▶ [Given records]
= = = =

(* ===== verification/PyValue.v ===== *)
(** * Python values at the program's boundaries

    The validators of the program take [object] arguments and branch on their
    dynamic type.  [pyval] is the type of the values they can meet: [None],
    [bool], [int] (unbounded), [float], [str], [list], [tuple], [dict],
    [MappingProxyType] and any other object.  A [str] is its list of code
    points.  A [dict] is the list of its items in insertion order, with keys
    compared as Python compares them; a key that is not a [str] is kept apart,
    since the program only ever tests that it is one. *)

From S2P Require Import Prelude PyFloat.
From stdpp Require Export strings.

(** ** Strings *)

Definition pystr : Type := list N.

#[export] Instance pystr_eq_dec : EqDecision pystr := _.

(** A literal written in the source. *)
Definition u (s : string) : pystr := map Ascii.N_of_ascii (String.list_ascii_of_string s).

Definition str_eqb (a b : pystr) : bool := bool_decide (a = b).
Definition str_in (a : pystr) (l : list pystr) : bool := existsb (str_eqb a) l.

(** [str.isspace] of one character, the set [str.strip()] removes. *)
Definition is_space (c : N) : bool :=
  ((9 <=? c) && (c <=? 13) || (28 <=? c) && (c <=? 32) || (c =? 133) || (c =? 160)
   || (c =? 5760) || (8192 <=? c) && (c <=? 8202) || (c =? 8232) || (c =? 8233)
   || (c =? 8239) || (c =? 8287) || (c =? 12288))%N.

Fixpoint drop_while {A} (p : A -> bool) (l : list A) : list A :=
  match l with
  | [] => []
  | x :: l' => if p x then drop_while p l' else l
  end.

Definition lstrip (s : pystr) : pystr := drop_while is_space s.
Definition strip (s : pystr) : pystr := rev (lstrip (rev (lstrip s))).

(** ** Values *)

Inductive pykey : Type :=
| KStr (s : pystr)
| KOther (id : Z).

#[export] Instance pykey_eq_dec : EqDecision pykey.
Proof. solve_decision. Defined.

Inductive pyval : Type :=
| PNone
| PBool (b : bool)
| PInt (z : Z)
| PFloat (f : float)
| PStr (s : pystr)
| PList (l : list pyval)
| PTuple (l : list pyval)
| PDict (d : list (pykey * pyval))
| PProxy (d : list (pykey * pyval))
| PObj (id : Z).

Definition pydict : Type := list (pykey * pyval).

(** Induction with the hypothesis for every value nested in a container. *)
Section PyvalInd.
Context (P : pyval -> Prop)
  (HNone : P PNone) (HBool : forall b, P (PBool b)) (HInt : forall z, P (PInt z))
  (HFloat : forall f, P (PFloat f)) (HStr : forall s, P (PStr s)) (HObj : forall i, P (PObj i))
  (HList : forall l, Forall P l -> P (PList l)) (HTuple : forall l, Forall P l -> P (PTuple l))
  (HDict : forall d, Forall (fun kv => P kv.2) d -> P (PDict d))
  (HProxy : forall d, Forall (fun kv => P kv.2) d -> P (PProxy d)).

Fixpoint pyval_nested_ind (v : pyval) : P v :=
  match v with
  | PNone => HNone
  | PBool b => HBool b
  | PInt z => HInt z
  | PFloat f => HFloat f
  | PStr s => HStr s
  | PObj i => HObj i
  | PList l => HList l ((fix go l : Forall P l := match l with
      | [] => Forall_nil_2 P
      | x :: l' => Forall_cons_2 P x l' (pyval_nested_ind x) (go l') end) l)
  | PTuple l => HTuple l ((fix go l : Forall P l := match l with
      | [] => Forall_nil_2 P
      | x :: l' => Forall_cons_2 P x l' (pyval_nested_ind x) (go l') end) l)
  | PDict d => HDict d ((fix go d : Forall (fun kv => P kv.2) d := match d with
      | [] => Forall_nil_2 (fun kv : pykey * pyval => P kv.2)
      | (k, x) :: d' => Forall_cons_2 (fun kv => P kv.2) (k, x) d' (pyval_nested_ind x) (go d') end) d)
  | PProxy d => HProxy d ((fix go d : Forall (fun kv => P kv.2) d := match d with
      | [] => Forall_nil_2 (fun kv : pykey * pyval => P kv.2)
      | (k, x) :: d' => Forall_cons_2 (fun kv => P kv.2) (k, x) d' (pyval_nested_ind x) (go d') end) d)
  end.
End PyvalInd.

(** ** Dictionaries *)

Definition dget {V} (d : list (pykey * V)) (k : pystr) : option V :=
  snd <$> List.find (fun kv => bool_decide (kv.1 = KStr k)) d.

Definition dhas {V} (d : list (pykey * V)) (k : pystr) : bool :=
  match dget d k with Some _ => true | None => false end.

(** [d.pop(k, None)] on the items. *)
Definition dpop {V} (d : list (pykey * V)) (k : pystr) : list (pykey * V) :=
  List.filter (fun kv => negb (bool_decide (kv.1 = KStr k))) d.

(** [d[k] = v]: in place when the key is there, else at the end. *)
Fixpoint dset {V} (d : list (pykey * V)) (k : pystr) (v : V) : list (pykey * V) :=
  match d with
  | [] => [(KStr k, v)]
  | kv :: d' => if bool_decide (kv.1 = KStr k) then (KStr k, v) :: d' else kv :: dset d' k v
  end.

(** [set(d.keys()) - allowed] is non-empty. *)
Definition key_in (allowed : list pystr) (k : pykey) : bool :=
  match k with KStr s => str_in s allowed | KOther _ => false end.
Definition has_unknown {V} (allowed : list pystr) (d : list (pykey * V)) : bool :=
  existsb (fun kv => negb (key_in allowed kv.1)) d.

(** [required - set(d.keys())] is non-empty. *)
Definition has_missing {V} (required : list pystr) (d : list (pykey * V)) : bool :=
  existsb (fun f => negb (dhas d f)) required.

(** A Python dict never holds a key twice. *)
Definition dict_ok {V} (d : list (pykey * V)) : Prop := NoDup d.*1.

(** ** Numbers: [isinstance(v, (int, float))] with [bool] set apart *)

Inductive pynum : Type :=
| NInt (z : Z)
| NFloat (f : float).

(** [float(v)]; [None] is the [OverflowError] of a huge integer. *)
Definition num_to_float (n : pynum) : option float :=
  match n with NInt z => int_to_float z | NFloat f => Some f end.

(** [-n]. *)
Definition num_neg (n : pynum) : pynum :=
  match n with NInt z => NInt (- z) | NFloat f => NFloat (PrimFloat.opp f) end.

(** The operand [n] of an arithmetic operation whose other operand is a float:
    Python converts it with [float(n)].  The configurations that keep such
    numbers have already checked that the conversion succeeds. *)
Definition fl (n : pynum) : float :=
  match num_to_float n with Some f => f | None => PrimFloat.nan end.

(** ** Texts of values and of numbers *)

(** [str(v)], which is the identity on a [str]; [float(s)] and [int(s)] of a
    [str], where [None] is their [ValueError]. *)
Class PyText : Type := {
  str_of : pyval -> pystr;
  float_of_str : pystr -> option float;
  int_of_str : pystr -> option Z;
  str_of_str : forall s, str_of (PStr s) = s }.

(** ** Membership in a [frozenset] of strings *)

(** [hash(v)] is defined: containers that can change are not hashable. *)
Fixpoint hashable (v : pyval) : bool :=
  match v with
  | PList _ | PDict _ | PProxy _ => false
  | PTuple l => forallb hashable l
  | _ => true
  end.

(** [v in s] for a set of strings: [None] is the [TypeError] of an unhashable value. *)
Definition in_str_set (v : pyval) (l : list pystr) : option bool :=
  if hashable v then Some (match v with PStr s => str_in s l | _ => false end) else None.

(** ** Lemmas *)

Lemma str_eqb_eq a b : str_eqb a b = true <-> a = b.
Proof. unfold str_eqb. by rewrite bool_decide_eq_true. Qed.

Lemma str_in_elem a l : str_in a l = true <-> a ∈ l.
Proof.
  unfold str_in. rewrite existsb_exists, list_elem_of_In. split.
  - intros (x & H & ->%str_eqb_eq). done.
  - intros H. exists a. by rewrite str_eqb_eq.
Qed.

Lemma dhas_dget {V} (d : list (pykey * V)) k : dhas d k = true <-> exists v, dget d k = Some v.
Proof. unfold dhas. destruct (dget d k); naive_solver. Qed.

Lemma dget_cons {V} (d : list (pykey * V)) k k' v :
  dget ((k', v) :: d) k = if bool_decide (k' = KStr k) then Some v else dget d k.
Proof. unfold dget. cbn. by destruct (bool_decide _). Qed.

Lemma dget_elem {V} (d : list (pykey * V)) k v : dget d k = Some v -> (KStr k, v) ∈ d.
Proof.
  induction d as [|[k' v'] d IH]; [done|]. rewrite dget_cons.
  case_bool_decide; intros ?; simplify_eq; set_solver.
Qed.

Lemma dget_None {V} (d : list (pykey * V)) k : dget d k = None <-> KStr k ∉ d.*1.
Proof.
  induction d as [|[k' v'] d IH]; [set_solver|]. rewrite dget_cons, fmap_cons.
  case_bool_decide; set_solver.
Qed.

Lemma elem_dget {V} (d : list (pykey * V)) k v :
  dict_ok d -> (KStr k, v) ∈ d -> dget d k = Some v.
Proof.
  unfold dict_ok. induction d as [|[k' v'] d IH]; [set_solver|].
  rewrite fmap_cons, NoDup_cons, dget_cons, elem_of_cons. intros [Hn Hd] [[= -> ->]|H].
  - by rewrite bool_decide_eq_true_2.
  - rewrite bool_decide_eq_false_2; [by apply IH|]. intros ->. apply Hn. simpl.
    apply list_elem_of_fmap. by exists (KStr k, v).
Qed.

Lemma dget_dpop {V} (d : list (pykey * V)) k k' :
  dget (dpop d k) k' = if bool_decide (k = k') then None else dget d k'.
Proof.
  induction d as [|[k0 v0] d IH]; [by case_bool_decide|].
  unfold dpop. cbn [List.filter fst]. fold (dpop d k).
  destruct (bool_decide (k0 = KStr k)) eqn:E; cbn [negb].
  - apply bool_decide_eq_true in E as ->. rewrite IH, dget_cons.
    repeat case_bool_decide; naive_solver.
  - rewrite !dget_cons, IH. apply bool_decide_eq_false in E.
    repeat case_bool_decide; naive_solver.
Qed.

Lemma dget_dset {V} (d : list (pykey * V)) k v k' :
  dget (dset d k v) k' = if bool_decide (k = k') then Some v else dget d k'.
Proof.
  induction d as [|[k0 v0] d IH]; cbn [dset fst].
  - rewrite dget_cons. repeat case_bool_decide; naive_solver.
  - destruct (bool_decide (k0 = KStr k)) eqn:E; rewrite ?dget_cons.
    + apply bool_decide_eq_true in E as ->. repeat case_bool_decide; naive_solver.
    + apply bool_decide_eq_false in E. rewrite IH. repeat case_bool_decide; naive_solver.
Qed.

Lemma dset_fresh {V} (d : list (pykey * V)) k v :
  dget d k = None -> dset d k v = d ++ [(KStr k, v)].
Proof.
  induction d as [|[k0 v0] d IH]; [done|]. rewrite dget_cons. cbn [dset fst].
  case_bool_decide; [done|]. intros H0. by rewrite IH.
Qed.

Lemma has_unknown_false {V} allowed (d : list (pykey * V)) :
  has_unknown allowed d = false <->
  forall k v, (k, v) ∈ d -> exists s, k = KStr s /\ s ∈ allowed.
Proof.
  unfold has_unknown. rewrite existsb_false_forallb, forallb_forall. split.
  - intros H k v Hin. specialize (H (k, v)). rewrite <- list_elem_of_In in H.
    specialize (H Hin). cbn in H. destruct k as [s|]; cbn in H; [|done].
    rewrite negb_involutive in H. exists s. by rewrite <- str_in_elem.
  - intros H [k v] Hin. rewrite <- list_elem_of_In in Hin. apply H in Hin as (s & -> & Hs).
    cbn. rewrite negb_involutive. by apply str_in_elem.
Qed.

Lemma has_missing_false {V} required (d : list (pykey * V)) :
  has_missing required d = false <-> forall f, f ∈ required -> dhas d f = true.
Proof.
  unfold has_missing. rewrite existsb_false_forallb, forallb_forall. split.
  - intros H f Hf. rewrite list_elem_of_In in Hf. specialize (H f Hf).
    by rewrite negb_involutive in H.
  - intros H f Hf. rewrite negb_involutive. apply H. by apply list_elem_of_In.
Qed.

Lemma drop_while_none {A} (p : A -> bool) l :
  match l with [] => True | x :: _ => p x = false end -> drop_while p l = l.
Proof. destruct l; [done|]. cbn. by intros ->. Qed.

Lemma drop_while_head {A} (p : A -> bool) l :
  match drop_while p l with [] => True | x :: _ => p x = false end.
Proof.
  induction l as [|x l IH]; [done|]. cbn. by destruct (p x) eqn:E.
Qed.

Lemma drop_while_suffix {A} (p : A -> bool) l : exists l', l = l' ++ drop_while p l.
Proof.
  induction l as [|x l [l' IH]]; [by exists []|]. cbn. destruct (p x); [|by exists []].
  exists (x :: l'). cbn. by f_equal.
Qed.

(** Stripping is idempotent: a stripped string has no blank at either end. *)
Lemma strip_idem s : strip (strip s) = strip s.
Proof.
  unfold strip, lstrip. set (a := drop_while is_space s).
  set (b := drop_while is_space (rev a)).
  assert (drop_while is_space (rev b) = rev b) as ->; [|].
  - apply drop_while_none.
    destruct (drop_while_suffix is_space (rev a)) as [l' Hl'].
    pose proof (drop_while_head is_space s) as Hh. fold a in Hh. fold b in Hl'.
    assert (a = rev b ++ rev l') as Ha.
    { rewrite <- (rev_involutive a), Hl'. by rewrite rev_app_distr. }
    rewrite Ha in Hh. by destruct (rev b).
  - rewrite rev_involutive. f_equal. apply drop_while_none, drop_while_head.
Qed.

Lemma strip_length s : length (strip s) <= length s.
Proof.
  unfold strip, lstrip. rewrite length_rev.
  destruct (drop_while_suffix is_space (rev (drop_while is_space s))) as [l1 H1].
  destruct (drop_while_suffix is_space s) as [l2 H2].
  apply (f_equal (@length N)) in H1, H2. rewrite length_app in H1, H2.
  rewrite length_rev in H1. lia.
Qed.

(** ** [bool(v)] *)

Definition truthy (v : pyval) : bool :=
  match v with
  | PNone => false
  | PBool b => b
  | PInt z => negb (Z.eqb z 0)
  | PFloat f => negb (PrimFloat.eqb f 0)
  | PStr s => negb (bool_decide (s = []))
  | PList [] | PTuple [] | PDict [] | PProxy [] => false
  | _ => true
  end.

= = = =

▶ [Work task]
Pull out every line of the records above that contains the word "PStr".

▶ [Answer]
| PStr (s : pystr)
  (HFloat : forall f, P (PFloat f)) (HStr : forall s, P (PStr s)) (HObj : forall i, P (PObj i))
  | PStr s => HStr s
  str_of_str : forall s, str_of (PStr s) = s }.
  if hashable v then Some (match v with PStr s => str_in s l | _ => false end) else None.
  | PStr s => negb (bool_decide (s = []))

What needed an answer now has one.